## Material provided:
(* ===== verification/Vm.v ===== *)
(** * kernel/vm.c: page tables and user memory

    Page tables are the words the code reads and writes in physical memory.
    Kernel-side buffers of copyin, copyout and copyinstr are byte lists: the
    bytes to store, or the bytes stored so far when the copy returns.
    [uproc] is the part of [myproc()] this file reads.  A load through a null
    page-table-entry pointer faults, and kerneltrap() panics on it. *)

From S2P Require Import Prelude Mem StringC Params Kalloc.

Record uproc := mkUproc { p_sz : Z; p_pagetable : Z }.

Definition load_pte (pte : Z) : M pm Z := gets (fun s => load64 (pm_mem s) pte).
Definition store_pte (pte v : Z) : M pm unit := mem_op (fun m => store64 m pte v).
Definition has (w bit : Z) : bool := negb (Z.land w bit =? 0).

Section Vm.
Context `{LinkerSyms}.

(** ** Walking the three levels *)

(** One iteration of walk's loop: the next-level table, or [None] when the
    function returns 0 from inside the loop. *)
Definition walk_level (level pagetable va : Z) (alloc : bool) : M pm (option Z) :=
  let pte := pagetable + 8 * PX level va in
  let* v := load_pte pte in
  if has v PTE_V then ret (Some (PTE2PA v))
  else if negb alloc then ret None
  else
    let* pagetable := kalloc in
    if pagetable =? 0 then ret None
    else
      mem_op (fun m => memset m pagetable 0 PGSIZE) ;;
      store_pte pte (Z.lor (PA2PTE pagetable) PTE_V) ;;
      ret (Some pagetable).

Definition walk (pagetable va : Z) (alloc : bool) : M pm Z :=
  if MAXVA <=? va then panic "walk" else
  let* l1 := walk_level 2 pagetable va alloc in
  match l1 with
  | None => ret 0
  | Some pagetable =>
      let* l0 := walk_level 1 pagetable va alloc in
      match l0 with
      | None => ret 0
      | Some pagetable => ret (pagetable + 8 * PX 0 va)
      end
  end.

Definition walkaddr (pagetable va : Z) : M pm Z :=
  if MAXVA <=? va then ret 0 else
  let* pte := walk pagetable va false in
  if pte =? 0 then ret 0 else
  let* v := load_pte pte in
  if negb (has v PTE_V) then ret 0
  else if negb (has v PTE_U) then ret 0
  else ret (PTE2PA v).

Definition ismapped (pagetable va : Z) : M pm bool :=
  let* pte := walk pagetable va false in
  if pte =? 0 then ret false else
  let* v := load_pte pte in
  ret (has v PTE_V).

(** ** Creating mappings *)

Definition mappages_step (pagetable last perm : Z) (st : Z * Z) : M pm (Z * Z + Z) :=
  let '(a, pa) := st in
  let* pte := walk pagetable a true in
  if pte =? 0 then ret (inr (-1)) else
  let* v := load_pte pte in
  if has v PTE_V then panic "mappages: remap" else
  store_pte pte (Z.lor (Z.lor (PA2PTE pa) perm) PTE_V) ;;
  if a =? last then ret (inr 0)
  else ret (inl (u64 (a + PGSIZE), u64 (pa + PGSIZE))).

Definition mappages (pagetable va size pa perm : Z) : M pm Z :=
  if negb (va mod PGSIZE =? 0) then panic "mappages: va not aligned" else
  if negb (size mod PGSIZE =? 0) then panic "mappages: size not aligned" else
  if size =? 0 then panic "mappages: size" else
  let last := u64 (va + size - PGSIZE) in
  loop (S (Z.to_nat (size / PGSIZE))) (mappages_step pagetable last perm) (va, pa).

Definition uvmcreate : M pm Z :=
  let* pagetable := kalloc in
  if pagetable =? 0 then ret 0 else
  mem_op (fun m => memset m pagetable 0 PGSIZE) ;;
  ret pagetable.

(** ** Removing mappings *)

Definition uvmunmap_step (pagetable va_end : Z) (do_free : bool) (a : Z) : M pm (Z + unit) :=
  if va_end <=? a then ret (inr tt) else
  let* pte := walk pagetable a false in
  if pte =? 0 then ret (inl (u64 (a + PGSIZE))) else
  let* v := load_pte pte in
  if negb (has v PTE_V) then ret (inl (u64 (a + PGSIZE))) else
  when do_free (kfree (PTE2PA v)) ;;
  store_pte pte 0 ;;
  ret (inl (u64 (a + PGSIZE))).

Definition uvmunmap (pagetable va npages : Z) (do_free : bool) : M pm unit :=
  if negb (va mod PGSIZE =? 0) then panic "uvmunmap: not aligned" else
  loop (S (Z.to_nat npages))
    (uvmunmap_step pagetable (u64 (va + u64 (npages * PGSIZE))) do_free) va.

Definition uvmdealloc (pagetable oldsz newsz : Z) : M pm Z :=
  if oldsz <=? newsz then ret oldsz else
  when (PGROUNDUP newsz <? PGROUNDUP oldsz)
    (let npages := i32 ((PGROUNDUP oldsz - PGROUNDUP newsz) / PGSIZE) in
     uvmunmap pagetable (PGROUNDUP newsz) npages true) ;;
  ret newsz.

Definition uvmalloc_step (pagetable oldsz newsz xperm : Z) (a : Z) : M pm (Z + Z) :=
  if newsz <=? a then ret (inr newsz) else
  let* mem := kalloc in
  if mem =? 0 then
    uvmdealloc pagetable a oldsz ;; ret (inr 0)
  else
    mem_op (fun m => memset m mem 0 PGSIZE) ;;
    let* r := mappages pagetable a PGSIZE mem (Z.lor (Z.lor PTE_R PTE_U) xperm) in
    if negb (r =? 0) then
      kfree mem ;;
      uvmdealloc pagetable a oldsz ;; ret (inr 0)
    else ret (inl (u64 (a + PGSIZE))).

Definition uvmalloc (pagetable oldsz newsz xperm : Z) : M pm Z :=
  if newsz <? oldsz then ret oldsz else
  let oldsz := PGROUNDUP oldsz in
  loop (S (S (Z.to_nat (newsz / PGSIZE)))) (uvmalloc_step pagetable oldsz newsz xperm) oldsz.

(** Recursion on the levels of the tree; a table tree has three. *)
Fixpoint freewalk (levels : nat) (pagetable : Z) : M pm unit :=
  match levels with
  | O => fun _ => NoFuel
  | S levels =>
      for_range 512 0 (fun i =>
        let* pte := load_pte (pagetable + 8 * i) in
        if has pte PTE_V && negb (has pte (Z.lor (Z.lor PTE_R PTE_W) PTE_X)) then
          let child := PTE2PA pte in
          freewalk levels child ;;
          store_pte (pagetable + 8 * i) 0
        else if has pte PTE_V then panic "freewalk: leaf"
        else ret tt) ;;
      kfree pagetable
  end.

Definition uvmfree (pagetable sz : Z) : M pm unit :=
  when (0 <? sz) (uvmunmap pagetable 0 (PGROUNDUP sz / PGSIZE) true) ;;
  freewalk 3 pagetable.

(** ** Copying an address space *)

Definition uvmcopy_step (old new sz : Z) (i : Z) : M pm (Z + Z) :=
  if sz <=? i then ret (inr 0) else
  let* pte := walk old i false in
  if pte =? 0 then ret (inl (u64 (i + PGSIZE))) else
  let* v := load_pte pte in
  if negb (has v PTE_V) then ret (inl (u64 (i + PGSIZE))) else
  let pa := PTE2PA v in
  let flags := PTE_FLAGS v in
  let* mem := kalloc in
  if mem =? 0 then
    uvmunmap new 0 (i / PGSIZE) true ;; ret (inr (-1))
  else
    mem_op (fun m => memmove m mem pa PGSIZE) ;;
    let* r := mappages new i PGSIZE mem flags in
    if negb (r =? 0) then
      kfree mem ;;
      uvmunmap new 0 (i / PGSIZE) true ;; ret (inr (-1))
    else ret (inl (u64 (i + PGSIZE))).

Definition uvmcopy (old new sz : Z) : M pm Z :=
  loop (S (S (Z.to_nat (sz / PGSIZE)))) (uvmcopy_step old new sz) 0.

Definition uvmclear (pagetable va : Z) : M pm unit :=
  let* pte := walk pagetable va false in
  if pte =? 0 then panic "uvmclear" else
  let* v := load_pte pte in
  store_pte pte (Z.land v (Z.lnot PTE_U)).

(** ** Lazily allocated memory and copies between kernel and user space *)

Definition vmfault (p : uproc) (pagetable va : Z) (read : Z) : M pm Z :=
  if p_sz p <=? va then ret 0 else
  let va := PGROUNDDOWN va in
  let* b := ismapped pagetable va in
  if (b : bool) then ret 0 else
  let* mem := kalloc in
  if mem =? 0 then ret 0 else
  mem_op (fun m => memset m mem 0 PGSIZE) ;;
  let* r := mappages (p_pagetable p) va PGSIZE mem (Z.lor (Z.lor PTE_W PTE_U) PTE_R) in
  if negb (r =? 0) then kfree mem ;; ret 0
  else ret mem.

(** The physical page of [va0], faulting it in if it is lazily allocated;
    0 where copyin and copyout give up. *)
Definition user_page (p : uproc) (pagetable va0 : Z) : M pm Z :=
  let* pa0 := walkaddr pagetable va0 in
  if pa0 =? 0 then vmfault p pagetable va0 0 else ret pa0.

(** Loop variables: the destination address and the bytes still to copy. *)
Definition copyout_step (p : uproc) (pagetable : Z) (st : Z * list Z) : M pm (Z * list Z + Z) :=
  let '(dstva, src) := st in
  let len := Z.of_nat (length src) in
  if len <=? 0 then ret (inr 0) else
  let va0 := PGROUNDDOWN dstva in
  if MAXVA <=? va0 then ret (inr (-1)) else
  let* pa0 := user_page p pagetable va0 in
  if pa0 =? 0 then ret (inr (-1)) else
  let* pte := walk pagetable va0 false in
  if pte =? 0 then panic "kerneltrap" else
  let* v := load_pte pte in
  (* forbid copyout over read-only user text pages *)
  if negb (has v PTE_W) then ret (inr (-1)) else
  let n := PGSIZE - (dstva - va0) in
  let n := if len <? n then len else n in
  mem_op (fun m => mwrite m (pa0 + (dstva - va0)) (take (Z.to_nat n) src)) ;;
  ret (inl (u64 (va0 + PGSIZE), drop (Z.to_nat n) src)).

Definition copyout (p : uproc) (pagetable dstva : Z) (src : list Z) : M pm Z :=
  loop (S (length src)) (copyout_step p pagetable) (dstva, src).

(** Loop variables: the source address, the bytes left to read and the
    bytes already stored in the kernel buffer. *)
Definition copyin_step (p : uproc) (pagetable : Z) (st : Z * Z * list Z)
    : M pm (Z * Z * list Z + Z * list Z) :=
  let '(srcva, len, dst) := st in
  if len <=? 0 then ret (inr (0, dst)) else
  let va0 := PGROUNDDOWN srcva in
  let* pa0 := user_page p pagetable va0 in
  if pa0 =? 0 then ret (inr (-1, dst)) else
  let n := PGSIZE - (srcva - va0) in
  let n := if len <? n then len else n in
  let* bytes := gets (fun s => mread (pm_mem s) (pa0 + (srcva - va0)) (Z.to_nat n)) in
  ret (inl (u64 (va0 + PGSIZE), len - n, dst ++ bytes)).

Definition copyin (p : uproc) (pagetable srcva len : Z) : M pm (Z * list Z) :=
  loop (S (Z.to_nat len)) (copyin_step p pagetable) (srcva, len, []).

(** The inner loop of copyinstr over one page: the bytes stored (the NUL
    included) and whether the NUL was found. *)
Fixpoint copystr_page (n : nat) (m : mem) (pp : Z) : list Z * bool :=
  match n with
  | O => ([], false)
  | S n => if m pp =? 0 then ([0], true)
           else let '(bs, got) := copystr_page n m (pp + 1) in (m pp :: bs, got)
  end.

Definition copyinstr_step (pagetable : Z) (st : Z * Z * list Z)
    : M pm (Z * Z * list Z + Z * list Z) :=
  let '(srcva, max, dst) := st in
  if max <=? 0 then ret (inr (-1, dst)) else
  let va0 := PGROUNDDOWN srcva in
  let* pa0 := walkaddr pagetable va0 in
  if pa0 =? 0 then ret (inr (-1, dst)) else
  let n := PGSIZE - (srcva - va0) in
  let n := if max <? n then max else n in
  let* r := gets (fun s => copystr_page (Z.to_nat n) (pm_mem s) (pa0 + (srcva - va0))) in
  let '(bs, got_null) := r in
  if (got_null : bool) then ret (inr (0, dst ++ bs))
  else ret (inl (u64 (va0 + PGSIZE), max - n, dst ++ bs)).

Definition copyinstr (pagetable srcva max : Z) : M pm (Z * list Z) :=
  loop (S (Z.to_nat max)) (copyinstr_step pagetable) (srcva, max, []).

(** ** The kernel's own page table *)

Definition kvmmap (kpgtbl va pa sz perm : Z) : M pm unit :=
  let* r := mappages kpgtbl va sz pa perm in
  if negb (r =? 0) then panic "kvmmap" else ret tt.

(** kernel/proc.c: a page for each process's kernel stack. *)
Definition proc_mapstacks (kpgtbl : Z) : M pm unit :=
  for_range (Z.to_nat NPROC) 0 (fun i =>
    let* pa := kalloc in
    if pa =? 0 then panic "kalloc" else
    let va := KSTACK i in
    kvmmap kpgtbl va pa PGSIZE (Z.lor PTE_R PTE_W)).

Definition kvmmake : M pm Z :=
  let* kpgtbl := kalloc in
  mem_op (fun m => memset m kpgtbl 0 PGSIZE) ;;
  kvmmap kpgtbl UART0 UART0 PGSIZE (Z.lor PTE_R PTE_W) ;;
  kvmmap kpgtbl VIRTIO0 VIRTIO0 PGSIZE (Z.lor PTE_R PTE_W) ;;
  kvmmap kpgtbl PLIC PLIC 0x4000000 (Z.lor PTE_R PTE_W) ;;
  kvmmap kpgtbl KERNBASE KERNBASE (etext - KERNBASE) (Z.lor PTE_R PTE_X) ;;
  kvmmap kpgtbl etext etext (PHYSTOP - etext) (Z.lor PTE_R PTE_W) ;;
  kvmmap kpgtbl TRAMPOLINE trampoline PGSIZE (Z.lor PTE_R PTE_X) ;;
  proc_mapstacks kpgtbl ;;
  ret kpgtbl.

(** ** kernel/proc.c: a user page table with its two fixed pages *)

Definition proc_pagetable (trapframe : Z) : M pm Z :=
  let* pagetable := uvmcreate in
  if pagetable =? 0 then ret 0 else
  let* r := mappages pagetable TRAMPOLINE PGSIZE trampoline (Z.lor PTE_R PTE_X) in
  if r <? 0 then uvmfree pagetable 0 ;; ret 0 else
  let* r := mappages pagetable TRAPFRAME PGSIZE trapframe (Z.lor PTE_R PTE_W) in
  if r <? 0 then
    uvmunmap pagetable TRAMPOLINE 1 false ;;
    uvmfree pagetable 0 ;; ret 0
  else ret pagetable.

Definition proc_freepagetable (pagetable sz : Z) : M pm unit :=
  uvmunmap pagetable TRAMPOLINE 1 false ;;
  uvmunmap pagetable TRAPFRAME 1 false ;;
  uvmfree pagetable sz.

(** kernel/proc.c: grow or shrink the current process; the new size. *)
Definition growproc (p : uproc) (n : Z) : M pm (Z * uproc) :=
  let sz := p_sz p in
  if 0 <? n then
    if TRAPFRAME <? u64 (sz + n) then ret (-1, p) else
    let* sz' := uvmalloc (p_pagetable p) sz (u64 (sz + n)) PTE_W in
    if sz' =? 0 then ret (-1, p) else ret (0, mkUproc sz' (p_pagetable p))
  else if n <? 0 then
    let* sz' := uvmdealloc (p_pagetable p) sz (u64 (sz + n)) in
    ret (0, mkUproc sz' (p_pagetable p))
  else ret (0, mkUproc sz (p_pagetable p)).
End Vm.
--
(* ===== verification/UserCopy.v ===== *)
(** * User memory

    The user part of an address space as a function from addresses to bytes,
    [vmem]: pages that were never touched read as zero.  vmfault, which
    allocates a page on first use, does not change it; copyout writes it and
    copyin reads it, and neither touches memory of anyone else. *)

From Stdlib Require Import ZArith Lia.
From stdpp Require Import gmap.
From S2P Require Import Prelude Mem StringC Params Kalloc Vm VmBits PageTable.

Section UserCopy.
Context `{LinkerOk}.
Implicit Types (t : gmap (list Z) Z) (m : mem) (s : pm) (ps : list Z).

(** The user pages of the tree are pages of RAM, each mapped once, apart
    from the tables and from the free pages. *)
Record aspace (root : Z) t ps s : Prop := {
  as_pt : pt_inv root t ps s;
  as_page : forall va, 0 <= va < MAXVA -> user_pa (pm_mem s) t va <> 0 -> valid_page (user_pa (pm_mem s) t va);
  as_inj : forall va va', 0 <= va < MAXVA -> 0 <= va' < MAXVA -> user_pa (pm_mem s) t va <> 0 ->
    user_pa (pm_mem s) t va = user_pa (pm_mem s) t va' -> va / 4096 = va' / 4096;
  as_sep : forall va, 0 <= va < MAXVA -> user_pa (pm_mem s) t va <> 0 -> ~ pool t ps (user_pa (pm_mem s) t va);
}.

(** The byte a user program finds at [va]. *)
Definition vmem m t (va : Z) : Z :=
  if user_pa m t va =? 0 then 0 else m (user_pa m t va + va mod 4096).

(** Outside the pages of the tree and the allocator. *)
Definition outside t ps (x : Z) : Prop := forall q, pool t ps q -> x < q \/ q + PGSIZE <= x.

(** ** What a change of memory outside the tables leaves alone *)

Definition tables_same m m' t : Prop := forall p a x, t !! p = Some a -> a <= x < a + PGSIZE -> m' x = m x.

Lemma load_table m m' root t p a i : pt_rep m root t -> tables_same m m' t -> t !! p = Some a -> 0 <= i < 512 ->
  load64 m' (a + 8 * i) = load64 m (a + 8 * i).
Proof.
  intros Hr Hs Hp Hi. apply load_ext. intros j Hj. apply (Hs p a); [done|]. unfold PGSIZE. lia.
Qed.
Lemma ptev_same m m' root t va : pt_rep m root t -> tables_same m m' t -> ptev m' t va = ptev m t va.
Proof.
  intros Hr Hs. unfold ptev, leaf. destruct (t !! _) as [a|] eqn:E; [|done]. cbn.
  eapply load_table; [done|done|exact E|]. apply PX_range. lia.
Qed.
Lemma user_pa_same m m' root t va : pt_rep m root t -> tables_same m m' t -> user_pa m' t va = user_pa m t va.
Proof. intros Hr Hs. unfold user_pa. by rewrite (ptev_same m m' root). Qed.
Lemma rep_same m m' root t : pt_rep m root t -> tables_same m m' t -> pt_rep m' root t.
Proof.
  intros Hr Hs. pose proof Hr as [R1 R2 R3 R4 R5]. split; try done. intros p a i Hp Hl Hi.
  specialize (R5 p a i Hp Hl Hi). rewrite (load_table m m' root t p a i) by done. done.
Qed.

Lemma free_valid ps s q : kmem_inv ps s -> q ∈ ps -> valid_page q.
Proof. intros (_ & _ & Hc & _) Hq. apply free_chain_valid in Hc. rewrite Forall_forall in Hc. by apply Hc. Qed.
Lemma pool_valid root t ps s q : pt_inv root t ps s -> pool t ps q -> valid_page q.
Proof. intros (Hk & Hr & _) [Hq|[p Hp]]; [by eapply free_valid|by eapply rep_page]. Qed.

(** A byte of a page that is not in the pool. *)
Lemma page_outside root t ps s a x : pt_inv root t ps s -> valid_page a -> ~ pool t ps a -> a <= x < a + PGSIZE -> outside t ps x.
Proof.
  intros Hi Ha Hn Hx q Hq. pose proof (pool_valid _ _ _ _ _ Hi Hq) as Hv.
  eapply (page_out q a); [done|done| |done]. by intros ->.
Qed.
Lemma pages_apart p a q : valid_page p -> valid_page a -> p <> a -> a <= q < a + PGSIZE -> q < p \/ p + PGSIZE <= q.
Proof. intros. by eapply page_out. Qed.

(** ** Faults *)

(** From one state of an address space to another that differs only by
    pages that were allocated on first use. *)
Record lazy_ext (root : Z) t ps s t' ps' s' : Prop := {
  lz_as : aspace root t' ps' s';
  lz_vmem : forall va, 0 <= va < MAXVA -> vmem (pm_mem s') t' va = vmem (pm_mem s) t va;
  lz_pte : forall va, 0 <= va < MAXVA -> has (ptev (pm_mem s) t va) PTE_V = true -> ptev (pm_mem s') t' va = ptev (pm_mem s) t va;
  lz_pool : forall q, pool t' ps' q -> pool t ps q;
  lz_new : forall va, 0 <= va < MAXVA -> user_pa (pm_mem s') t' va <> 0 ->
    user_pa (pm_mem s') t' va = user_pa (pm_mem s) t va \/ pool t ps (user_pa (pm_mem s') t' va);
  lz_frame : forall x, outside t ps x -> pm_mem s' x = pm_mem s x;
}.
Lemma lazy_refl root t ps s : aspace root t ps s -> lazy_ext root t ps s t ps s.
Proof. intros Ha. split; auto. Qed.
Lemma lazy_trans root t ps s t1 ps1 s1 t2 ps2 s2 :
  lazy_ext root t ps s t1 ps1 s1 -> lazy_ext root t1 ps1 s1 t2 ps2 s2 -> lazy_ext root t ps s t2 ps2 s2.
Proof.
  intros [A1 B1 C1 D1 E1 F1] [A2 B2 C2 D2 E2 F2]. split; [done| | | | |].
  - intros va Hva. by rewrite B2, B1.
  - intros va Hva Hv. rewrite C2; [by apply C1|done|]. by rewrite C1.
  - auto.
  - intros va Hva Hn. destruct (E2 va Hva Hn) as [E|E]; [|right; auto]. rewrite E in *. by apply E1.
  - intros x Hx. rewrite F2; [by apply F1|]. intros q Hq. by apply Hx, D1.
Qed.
==
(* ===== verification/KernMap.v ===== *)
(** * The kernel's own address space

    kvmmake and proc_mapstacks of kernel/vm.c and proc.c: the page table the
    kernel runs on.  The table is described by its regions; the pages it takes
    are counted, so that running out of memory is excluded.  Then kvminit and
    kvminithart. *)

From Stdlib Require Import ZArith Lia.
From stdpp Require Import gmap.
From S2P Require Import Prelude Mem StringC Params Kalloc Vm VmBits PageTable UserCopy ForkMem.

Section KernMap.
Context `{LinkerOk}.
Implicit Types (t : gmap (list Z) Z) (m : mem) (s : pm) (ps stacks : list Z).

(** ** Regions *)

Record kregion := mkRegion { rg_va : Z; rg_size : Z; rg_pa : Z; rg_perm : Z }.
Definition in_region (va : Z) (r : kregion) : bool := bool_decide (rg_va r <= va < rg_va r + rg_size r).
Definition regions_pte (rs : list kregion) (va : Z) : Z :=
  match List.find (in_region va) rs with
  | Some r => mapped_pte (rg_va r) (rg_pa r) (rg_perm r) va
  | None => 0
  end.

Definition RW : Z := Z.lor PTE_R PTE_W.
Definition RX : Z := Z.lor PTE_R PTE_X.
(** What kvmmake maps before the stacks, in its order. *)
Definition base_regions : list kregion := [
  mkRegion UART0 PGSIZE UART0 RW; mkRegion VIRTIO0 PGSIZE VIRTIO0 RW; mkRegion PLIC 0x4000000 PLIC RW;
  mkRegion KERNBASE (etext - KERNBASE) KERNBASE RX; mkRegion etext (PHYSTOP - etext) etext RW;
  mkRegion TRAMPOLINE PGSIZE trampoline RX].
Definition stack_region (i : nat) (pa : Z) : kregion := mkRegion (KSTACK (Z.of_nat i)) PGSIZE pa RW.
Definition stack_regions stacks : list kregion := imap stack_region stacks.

## What you have to do:
Take the line above containing "(** From one", the line containing "- intros va Hva Hn.", and all lines in between, and copy them exactly without anything else.

## Written response:
(** From one state of an address space to another that differs only by
    pages that were allocated on first use. *)
Record lazy_ext (root : Z) t ps s t' ps' s' : Prop := {
  lz_as : aspace root t' ps' s';
  lz_vmem : forall va, 0 <= va < MAXVA -> vmem (pm_mem s') t' va = vmem (pm_mem s) t va;
  lz_pte : forall va, 0 <= va < MAXVA -> has (ptev (pm_mem s) t va) PTE_V = true -> ptev (pm_mem s') t' va = ptev (pm_mem s) t va;
  lz_pool : forall q, pool t' ps' q -> pool t ps q;
  lz_new : forall va, 0 <= va < MAXVA -> user_pa (pm_mem s') t' va <> 0 ->
    user_pa (pm_mem s') t' va = user_pa (pm_mem s) t va \/ pool t ps (user_pa (pm_mem s') t' va);
  lz_frame : forall x, outside t ps x -> pm_mem s' x = pm_mem s x;
}.
Lemma lazy_refl root t ps s : aspace root t ps s -> lazy_ext root t ps s t ps s.
Proof. intros Ha. split; auto. Qed.
Lemma lazy_trans root t ps s t1 ps1 s1 t2 ps2 s2 :
  lazy_ext root t ps s t1 ps1 s1 -> lazy_ext root t1 ps1 s1 t2 ps2 s2 -> lazy_ext root t ps s t2 ps2 s2.
Proof.
  intros [A1 B1 C1 D1 E1 F1] [A2 B2 C2 D2 E2 F2]. split; [done| | | | |].
  - intros va Hva. by rewrite B2, B1.
  - intros va Hva Hv. rewrite C2; [by apply C1|done|]. by rewrite C1.
  - auto.
  - intros va Hva Hn. destruct (E2 va Hva Hn) as [E|E]; [|right; auto]. rewrite E in *. by apply E1.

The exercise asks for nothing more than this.